### Brief
Go through the data below and return each line where the string "simpl" appears.

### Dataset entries
________________________________________
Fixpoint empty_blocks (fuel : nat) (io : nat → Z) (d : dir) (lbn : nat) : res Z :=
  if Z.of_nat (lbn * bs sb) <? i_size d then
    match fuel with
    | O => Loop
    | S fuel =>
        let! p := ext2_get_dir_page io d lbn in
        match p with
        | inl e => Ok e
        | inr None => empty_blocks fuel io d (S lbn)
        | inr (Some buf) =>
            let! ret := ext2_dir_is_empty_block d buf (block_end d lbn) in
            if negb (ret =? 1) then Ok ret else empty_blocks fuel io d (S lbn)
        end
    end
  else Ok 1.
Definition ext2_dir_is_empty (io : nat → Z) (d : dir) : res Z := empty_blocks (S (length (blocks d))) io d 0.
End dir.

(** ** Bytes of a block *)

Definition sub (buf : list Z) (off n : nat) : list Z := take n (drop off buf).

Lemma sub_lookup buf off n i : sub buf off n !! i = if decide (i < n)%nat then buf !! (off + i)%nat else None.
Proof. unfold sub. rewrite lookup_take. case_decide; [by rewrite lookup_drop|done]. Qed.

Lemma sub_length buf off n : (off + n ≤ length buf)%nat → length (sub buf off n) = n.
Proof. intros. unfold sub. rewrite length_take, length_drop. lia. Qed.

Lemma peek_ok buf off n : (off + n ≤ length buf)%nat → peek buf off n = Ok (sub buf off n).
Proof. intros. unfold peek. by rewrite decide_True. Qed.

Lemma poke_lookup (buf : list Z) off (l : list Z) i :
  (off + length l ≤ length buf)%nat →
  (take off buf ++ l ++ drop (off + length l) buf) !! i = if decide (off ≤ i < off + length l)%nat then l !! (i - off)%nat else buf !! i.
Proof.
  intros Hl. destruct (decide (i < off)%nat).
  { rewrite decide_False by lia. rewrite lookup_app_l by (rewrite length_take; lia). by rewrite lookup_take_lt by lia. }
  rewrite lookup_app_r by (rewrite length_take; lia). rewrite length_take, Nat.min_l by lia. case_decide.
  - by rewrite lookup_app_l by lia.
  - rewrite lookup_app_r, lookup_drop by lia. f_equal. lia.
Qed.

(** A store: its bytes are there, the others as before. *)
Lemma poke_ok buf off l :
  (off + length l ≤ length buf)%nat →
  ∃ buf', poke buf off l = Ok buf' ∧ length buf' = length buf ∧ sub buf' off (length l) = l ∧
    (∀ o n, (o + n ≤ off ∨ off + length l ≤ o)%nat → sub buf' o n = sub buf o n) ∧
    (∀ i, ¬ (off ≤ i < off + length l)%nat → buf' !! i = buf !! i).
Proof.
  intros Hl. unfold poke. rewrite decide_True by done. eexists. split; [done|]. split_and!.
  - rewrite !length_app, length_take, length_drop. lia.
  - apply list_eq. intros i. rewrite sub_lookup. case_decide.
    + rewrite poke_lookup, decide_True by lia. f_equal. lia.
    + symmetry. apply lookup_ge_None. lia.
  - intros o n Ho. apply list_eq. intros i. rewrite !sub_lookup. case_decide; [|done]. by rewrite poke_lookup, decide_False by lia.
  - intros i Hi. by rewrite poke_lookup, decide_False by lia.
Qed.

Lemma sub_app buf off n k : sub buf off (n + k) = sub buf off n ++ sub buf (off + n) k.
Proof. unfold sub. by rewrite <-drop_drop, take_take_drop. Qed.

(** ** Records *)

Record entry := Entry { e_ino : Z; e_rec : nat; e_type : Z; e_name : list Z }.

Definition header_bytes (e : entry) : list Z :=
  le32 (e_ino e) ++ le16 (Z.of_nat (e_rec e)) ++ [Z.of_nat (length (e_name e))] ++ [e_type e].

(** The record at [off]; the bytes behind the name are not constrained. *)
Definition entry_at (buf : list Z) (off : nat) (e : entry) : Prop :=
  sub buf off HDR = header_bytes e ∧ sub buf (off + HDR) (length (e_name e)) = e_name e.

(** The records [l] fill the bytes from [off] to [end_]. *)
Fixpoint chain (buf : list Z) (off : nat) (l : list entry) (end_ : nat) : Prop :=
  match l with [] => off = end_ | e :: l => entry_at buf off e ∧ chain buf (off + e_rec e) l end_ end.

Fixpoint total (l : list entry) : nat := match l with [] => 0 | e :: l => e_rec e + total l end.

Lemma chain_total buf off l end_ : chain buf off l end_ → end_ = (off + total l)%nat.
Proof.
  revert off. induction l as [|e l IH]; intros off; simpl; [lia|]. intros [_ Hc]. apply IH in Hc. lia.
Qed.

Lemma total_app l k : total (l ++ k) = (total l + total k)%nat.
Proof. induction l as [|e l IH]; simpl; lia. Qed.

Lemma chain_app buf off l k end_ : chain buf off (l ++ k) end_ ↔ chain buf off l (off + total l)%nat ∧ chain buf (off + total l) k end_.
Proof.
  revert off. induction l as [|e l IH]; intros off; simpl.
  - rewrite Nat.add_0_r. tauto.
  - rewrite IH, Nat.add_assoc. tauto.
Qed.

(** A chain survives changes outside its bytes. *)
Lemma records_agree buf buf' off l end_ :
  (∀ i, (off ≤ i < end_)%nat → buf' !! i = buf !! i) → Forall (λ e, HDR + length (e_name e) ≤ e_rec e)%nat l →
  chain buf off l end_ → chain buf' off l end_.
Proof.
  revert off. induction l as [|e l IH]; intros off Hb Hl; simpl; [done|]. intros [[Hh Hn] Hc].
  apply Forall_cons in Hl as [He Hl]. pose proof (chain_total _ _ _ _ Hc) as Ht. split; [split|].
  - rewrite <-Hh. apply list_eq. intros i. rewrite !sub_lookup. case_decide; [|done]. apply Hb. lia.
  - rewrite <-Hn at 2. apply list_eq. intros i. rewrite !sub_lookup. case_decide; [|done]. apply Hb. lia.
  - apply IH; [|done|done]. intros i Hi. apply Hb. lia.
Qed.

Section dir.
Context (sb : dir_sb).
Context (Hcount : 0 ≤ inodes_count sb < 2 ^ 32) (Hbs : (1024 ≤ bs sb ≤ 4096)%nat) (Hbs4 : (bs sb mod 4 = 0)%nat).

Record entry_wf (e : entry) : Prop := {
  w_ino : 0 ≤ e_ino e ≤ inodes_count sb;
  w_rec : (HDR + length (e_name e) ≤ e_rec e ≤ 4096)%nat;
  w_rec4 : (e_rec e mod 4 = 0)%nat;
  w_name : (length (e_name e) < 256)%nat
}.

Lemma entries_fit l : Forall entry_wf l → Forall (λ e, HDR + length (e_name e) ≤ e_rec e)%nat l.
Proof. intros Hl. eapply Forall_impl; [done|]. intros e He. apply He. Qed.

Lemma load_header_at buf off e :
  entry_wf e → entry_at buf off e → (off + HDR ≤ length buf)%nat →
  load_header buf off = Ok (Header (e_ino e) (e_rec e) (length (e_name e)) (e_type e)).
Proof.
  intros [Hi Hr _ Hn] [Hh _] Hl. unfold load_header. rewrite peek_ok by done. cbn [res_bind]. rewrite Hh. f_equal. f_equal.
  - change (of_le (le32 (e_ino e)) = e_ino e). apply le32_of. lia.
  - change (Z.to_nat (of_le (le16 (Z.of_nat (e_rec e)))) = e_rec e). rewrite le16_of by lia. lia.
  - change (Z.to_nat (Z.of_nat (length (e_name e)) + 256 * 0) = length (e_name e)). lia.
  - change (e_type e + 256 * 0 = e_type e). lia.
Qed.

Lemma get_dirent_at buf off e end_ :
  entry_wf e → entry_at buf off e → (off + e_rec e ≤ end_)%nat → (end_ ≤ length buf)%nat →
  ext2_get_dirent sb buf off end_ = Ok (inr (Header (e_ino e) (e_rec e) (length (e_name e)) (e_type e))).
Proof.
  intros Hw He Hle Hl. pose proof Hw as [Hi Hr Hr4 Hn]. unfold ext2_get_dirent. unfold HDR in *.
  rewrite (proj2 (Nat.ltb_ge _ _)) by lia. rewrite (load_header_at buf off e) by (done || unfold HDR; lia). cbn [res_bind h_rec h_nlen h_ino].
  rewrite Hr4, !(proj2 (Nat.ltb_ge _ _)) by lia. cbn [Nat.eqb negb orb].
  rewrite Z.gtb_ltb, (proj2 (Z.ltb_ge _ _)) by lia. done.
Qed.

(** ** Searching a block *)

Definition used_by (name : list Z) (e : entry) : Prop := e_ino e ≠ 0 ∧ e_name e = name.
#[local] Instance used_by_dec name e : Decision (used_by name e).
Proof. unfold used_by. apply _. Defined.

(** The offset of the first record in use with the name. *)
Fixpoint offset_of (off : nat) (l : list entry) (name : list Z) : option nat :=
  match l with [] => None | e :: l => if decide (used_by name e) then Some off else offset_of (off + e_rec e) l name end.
________________________________________
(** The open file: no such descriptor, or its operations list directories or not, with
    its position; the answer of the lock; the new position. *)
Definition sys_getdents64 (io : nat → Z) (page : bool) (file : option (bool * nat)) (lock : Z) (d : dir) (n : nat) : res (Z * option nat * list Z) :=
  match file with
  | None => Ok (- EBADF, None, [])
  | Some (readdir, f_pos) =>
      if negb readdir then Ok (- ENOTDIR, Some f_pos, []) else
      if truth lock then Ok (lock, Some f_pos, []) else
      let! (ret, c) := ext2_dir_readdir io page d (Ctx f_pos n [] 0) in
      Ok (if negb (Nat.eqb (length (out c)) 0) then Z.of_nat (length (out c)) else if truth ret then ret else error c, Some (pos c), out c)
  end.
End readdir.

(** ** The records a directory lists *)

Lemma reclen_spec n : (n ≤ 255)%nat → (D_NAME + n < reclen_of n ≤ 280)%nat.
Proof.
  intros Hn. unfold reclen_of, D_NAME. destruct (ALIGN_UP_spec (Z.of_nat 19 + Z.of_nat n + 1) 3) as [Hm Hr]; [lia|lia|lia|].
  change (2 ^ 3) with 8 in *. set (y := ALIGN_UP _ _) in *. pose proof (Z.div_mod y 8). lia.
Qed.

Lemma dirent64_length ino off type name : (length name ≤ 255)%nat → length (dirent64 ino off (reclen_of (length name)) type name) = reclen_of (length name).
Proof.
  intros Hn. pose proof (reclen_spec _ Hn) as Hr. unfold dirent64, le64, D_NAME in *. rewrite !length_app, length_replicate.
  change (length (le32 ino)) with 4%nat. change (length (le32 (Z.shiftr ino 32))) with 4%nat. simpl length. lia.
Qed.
________________________________________
### Task solution
  revert off. induction l as [|e l IH]; intros off; simpl; [lia|]. intros [_ Hc]. apply IH in Hc. lia.
Proof. induction l as [|e l IH]; simpl; lia. Qed.
  revert off. induction l as [|e l IH]; intros off; simpl.
  revert off. induction l as [|e l IH]; intros off Hb Hl; simpl; [done|]. intros [[Hh Hn] Hc].
  change (length (le32 ino)) with 4%nat. change (length (le32 (Z.shiftr ino 32))) with 4%nat. simpl length. lia.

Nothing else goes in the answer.